**Task item**
Check each line of the entries below for the string "sssToken"; copy every line where it appears.

**Data in this exercise**

(* ===== verification/AssertionEngine.v ===== *)
(** * The assertion engine of the server

    Models attic/internal/pkg/rainsd/assertionEngine.go: what happens to sections whose
    signatures were verified.  They are filed in the caches, messages that waited for a
    public key go back to the normal queue, and the senders that waited for the answer get
    it.  A channel is a list; a send on a channel is an append (a full channel delays the
    sender). *)

From S2P Require Import Prelude Cbor Keys Object Query BitArray BloomFilter Section Message Siglib SiglibFacts Containers LruCache Pointers ZoneCache ZoneCacheFacts AssertionCache NegAssertionCache ZoneKeyCache ConnectionCache PendingCaches CapabilityCache Server.
Local Open Scope Z_scope.

Record SectionWithSigSender := mkSectionWithSigSender {
  sssSender : Addr;
  sssSections : list SigSection;
  sssToken : Token
}.

Section AssertionEngine.
Context {CS : CborStream} {TG : TokenGen} {NW : Network} {OL : ObjLib} {CW : CborWriter}.
Abbreviation M := (serverM (CS:=CS)) (only parsing).

(** ** Caching *)

Definition shouldAssertionBeCached (assertion : Assertion) : bool := bool_decide (aSignatures assertion ≠ []).
Definition shouldShardBeCached (shard : Shard) : bool := true.
Definition shouldPshardBeCached (pshard : Pshard) : bool := true.
Definition shouldZoneBeCached (zone : Zone) : bool := true.

Definition AssertionsCache_Add (a : Assertion) (expiration : Z) (isInternal : bool) : M bool :=
  on_cache AssertionsCache set_assertions (λ c, finished (AssertionImpl_Add 1 c a expiration isInternal)).
Definition NegCache_Add (s : NegSection) (expiration : Z) (isInternal : bool) : M bool :=
  on_cache NegAssertions set_neg_assertions (λ c, finished (neg_add 1 c s expiration isInternal)).
Definition ZoneKeys_Add (a : Assertion) (pk : PublicKey) (internal : bool) : M bool :=
  on_cache ZoneKeys set_zone_keys (λ c, finished (ZoneKeyImpl_Add 1 c a pk internal)).

(** [publicKey, _ := obj.Value.(keys.PublicKey)]: the zero key for another dynamic type;
    its nil key data is the absence of an ed25519 key. *)
Definition zeroPublicKey : PublicKey := mkPublicKey zeroPublicKeyID 0 0 KeyNil.
Definition value_key (v : Value) : PublicKey := match v with VPublicKey k => k | _ => zeroPublicKey end.

Definition addAssertionToCache (a : Assertion) (isAuth : bool) : M () :=
  _ ← AssertionsCache_Add a (aValidUntil a) isAuth;
  for_each (λ obj : Object,
    if objType obj =? OTDelegation then
      let publicKey := value_key (objValue obj) in
      let publicKey := mkPublicKey (pkID publicKey) (aValidSince a) (aValidUntil a) (pkKey publicKey) in
      _ ← ZoneKeys_Add a publicKey isAuth; mret ()
    else mret ()) (aContent a).

(** The loops over the content of a shard or zone. *)
Definition add_content (context zone : string) (isAuth : bool) (content : list Assertion) : M () :=
  for_each (λ assertion,
    if shouldAssertionBeCached assertion
    then addAssertionToCache (Assertion_Copy assertion context zone) isAuth
    else mret ()) content.

Definition addShardToCache (shard : Shard) (isAuth : bool) : M () :=
  add_content (sContext shard) (sSubjectZone shard) isAuth (sContent shard);;
  _ ← NegCache_Add (NShard shard) (sValidUntil shard) isAuth; mret ().

Definition addPshardToCache (pshard : Pshard) (isAuth : bool) : M () :=
  _ ← NegCache_Add (NPshard pshard) (pValidUntil pshard) isAuth; mret ().

Definition addZoneToCache (zone : Zone) (isAuth : bool) : M () :=
  add_content (zContext zone) (zSubjectZone zone) isAuth (zContent zone);;
  _ ← NegCache_Add (NZone zone) (zValidUntil zone) isAuth; mret ().

Definition addSectionToCache (authorities : list ZoneContext) (sec : SigSection) : M () :=
  let isAuth := isAuthoritative sec authorities in
  match sec with
  | WAssertion a => if shouldAssertionBeCached a then addAssertionToCache a isAuth else mret ()
  | WShard s => if shouldShardBeCached s then addShardToCache s isAuth else mret ()
  | WPshard s => if shouldPshardBeCached s then addPshardToCache s isAuth else mret ()
  | WZone z => if shouldZoneBeCached z then addZoneToCache z isAuth else mret ()
  end.

Definition addSectionsToCache (sections : list SigSection) (authorities : list ZoneContext) : M () :=
  for_each (addSectionToCache authorities) sections.

(** ** Waiting messages *)

Definition send_normal (ss : MsgSectionSender) : M () :=
  update (λ s, set_queues (mkQueues (Prio (queues s)) (Normal (queues s) ++ [ss]) (Notify (queues s))) s).

Definition PendingKeys_GetAndRemove (t : Token) : M (MsgSectionSender * bool) :=
  on_cache PendingKeys set_pending_keys (λ c, Ok (PendingKey_GetAndRemove c t)).
Definition PendingQueries_GetAndRemove (t : Token) : M (list MsgSectionSender) :=
  on_cache PendingQueries set_pending_queries (λ c, PendingQuery_GetAndRemove c t).

Definition pendingKeysCallback (mss : SectionWithSigSender) : M () :=
  '(ss, ok) ← PendingKeys_GetAndRemove (sssToken mss);
  if ok : bool then send_normal ss else mret ().

Definition pendingQueriesCallback (mss : SectionWithSigSender) : M () :=
  msss ← PendingQueries_GetAndRemove (sssToken mss);
  match msss with
  | [] => mret ()
  | _ =>
      let answer := SigSection_section <$> sssSections mss in
      for_each (λ ss, _ ← sendSections answer (mssToken ss) (mssSender ss); mret ()) msss
  end.

Definition sectionsAreInconsistent (sec : list SigSection) : bool := false.

Definition assert (ss : SectionWithSigSender) : M () :=
  if sectionsAreInconsistent (sssSections ss)
  then sendNotificationMsg (sssToken ss) (sssSender ss) NTRcvInconsistentMsg ""
  else
    authorities ← gets (λ s, Authorities (config s));
    addSectionsToCache (sssSections ss) authorities;;
    pendingKeysCallback ss;;
    pendingQueriesCallback ss.
End AssertionEngine.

**Task answer**
  sssToken : Token
  '(ss, ok) ← PendingKeys_GetAndRemove (sssToken mss);
  msss ← PendingQueries_GetAndRemove (sssToken mss);
  then sendNotificationMsg (sssToken ss) (sssSender ss) NTRcvInconsistentMsg ""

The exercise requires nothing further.